Entries shown: Begin

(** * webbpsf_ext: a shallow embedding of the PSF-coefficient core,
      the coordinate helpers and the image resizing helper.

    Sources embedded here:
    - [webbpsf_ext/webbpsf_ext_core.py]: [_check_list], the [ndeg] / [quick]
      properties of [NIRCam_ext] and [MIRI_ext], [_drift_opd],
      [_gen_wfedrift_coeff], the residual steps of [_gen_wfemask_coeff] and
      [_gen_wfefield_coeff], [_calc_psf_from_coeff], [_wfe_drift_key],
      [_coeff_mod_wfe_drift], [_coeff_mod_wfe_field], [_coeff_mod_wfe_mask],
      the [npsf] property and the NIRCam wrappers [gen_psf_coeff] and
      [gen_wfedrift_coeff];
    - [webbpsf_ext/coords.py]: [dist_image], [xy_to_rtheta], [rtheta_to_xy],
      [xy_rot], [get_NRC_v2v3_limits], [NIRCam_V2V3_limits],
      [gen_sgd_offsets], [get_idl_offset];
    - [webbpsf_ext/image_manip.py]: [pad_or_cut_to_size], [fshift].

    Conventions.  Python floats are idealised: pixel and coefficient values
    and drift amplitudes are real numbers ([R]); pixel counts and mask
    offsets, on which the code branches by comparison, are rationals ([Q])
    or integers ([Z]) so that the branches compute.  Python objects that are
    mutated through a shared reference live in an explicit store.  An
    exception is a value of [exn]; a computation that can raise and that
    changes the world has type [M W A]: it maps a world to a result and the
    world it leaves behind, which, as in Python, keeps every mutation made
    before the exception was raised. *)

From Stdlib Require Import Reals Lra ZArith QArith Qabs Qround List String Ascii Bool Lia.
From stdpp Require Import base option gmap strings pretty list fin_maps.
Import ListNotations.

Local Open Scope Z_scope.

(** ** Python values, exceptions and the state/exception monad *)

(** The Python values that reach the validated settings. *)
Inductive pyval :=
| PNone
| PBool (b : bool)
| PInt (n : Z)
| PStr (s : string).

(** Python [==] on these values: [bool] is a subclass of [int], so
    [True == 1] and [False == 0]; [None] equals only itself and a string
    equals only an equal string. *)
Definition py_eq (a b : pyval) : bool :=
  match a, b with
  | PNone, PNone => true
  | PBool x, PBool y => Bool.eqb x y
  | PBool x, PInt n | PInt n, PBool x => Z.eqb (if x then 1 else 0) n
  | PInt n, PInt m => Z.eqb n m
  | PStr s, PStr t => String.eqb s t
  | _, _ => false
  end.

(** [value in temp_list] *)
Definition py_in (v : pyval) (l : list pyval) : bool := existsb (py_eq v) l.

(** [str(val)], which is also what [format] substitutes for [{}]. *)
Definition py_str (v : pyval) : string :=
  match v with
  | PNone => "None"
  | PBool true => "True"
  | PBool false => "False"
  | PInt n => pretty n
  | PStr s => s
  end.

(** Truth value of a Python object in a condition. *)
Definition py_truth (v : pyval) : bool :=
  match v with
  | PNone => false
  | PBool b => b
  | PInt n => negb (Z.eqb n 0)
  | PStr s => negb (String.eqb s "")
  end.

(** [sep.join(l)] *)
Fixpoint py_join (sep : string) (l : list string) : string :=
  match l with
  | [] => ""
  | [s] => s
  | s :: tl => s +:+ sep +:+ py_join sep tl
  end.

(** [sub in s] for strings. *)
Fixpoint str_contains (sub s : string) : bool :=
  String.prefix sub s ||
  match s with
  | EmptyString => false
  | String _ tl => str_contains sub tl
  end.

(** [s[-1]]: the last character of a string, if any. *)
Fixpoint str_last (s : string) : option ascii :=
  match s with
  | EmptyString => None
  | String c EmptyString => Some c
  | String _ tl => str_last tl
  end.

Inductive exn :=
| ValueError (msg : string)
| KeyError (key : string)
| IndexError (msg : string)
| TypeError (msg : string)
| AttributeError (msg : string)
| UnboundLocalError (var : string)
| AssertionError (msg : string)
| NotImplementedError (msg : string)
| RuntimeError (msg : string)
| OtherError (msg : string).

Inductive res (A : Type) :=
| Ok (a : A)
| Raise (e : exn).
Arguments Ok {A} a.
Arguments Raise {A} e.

Entries shown: End

**Exercise objective**
Each line above must be output exactly as it stands.

**Written response**
(** * webbpsf_ext: a shallow embedding of the PSF-coefficient core,
      the coordinate helpers and the image resizing helper.

    Sources embedded here:
    - [webbpsf_ext/webbpsf_ext_core.py]: [_check_list], the [ndeg] / [quick]
      properties of [NIRCam_ext] and [MIRI_ext], [_drift_opd],
      [_gen_wfedrift_coeff], the residual steps of [_gen_wfemask_coeff] and
      [_gen_wfefield_coeff], [_calc_psf_from_coeff], [_wfe_drift_key],
      [_coeff_mod_wfe_drift], [_coeff_mod_wfe_field], [_coeff_mod_wfe_mask],
      the [npsf] property and the NIRCam wrappers [gen_psf_coeff] and
      [gen_wfedrift_coeff];
    - [webbpsf_ext/coords.py]: [dist_image], [xy_to_rtheta], [rtheta_to_xy],
      [xy_rot], [get_NRC_v2v3_limits], [NIRCam_V2V3_limits],
      [gen_sgd_offsets], [get_idl_offset];
    - [webbpsf_ext/image_manip.py]: [pad_or_cut_to_size], [fshift].

    Conventions.  Python floats are idealised: pixel and coefficient values
    and drift amplitudes are real numbers ([R]); pixel counts and mask
    offsets, on which the code branches by comparison, are rationals ([Q])
    or integers ([Z]) so that the branches compute.  Python objects that are
    mutated through a shared reference live in an explicit store.  An
    exception is a value of [exn]; a computation that can raise and that
    changes the world has type [M W A]: it maps a world to a result and the
    world it leaves behind, which, as in Python, keeps every mutation made
    before the exception was raised. *)

From Stdlib Require Import Reals Lra ZArith QArith Qabs Qround List String Ascii Bool Lia.
From stdpp Require Import base option gmap strings pretty list fin_maps.
Import ListNotations.

Local Open Scope Z_scope.

(** ** Python values, exceptions and the state/exception monad *)

(** The Python values that reach the validated settings. *)
Inductive pyval :=
| PNone
| PBool (b : bool)
| PInt (n : Z)
| PStr (s : string).

(** Python [==] on these values: [bool] is a subclass of [int], so
    [True == 1] and [False == 0]; [None] equals only itself and a string
    equals only an equal string. *)
Definition py_eq (a b : pyval) : bool :=
  match a, b with
  | PNone, PNone => true
  | PBool x, PBool y => Bool.eqb x y
  | PBool x, PInt n | PInt n, PBool x => Z.eqb (if x then 1 else 0) n
  | PInt n, PInt m => Z.eqb n m
  | PStr s, PStr t => String.eqb s t
  | _, _ => false
  end.

(** [value in temp_list] *)
Definition py_in (v : pyval) (l : list pyval) : bool := existsb (py_eq v) l.

(** [str(val)], which is also what [format] substitutes for [{}]. *)
Definition py_str (v : pyval) : string :=
  match v with
  | PNone => "None"
  | PBool true => "True"
  | PBool false => "False"
  | PInt n => pretty n
  | PStr s => s
  end.

(** Truth value of a Python object in a condition. *)
Definition py_truth (v : pyval) : bool :=
  match v with
  | PNone => false
  | PBool b => b
  | PInt n => negb (Z.eqb n 0)
  | PStr s => negb (String.eqb s "")
  end.

(** [sep.join(l)] *)
Fixpoint py_join (sep : string) (l : list string) : string :=
  match l with
  | [] => ""
  | [s] => s
  | s :: tl => s +:+ sep +:+ py_join sep tl
  end.

(** [sub in s] for strings. *)
Fixpoint str_contains (sub s : string) : bool :=
  String.prefix sub s ||
  match s with
  | EmptyString => false
  | String _ tl => str_contains sub tl
  end.

(** [s[-1]]: the last character of a string, if any. *)
Fixpoint str_last (s : string) : option ascii :=
  match s with
  | EmptyString => None
  | String c EmptyString => Some c
  | String _ tl => str_last tl
  end.

Inductive exn :=
| ValueError (msg : string)
| KeyError (key : string)
| IndexError (msg : string)
| TypeError (msg : string)
| AttributeError (msg : string)
| UnboundLocalError (var : string)
| AssertionError (msg : string)
| NotImplementedError (msg : string)
| RuntimeError (msg : string)
| OtherError (msg : string).

Inductive res (A : Type) :=
| Ok (a : A)
| Raise (e : exn).
Arguments Ok {A} a.
Arguments Raise {A} e.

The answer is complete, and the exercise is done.